━━━ DATA UNDER STUDY ━━━
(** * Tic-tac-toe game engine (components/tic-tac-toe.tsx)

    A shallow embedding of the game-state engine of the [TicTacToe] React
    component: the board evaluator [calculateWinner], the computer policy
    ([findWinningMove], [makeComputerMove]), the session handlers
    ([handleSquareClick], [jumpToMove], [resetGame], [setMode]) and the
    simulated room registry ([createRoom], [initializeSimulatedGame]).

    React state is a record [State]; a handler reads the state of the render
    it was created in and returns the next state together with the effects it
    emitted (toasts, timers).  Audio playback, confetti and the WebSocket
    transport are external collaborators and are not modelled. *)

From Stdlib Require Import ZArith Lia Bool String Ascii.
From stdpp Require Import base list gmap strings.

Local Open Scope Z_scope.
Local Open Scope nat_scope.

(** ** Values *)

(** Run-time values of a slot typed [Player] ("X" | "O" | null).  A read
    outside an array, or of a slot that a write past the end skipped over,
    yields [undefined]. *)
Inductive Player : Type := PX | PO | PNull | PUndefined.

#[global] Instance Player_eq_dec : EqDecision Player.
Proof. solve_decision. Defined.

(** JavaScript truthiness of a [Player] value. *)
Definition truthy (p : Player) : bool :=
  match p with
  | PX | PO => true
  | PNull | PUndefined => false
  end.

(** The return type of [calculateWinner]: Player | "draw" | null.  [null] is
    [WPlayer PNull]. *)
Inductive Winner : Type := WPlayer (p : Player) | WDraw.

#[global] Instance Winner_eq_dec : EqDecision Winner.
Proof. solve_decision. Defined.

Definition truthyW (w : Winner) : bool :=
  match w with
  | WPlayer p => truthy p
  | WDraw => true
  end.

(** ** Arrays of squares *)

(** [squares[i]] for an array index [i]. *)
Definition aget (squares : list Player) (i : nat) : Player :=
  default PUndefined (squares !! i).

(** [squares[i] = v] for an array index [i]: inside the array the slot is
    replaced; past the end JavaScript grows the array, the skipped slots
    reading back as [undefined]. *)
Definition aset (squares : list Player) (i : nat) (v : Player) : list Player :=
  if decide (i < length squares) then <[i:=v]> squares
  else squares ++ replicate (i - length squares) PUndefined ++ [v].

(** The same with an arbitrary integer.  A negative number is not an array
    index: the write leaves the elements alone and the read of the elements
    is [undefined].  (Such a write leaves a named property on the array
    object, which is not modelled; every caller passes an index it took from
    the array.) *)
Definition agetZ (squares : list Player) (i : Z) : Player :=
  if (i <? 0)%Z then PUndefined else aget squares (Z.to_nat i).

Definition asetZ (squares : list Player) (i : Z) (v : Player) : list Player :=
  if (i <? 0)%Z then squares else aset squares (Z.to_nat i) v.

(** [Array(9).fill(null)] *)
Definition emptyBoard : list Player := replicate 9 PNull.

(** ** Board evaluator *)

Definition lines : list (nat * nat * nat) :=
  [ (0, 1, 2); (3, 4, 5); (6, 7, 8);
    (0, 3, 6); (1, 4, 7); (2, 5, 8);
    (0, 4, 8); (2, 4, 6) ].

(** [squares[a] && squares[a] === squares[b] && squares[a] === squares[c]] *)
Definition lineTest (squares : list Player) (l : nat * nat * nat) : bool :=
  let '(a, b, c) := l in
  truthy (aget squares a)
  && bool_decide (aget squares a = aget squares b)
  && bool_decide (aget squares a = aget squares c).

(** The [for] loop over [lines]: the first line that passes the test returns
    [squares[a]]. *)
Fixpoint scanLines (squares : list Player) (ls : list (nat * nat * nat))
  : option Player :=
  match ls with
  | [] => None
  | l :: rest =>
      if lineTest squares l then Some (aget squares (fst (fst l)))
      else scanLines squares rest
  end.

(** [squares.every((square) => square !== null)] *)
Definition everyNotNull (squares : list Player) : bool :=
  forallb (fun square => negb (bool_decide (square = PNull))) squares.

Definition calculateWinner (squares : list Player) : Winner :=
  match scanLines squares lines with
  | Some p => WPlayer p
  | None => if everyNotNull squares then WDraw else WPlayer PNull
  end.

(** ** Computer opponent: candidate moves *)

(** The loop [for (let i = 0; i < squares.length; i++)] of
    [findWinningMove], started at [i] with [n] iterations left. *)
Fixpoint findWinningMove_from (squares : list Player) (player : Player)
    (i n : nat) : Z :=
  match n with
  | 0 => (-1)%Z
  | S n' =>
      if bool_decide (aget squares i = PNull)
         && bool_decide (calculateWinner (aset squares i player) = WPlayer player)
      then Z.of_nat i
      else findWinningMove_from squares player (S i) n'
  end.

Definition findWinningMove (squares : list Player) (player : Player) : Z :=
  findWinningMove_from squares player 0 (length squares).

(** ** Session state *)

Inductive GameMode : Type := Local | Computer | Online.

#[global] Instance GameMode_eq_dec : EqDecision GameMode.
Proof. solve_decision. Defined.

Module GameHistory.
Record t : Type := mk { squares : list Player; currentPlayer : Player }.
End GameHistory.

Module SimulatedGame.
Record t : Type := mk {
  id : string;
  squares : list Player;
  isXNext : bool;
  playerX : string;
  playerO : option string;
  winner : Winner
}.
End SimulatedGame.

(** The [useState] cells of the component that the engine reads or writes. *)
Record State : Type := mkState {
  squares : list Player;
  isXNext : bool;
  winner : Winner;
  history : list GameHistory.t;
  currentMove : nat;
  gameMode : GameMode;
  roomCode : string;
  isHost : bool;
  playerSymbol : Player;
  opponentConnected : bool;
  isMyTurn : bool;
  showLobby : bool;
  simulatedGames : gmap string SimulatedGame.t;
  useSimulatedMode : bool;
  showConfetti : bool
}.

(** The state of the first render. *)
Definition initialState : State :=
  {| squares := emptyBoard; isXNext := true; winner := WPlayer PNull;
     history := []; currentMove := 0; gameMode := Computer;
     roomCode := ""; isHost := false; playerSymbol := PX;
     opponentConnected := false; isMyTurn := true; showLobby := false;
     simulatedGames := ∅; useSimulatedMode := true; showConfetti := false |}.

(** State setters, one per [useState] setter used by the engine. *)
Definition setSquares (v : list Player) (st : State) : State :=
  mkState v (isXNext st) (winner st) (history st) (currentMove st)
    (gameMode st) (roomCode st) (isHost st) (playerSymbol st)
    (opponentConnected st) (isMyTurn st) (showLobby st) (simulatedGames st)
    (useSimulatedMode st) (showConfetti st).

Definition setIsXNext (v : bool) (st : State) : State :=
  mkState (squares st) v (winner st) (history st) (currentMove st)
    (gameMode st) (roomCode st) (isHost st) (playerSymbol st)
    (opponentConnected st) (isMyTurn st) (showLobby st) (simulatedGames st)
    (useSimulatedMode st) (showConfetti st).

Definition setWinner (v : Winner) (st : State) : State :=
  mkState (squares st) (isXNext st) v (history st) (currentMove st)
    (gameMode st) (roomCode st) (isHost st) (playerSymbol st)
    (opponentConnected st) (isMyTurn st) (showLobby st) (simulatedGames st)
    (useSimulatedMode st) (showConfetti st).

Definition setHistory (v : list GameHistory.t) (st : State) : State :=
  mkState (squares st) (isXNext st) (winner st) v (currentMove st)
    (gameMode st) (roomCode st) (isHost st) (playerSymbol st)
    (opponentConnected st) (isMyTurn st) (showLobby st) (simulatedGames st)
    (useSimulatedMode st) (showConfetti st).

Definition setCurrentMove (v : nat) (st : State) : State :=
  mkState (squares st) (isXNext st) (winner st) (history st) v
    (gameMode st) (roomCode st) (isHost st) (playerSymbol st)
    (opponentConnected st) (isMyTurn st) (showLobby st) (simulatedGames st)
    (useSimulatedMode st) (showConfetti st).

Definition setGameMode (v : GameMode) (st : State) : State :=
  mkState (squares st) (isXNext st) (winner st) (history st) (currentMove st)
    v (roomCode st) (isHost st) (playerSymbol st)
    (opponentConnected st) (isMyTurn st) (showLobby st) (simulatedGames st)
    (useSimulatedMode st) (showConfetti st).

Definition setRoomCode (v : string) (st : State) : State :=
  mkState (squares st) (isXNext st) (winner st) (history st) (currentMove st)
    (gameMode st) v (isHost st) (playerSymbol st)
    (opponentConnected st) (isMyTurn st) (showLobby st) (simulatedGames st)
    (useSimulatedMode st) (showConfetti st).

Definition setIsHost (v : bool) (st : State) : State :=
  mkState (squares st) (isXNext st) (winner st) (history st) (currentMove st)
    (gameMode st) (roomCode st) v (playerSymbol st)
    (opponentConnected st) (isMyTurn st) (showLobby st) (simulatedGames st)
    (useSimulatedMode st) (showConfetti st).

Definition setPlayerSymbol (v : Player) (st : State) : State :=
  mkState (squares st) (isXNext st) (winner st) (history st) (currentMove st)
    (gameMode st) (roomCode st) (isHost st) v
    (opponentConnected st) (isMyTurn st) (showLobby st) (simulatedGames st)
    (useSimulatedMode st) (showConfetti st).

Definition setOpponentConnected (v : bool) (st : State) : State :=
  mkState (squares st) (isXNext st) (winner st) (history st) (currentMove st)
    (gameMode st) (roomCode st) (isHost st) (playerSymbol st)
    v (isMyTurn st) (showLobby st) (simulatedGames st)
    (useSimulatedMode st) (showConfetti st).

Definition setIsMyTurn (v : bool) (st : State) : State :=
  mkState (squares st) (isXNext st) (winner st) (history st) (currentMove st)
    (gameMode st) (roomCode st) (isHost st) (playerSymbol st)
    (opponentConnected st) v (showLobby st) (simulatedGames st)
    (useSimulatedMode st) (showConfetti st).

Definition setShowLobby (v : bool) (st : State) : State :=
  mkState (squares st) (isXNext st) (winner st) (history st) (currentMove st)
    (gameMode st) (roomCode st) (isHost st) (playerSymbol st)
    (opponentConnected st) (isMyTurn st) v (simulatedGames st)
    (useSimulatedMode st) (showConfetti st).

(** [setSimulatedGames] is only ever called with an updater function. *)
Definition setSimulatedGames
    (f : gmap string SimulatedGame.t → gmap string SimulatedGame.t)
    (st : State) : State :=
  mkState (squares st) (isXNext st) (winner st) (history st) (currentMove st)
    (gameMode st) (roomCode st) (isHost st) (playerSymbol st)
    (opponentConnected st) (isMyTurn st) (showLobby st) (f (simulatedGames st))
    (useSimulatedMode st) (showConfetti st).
━━━
PROBLEM DETAILS — Determine how many lines of the records contain the word "reads". Reply with the number by itself.

OUTPUT — 2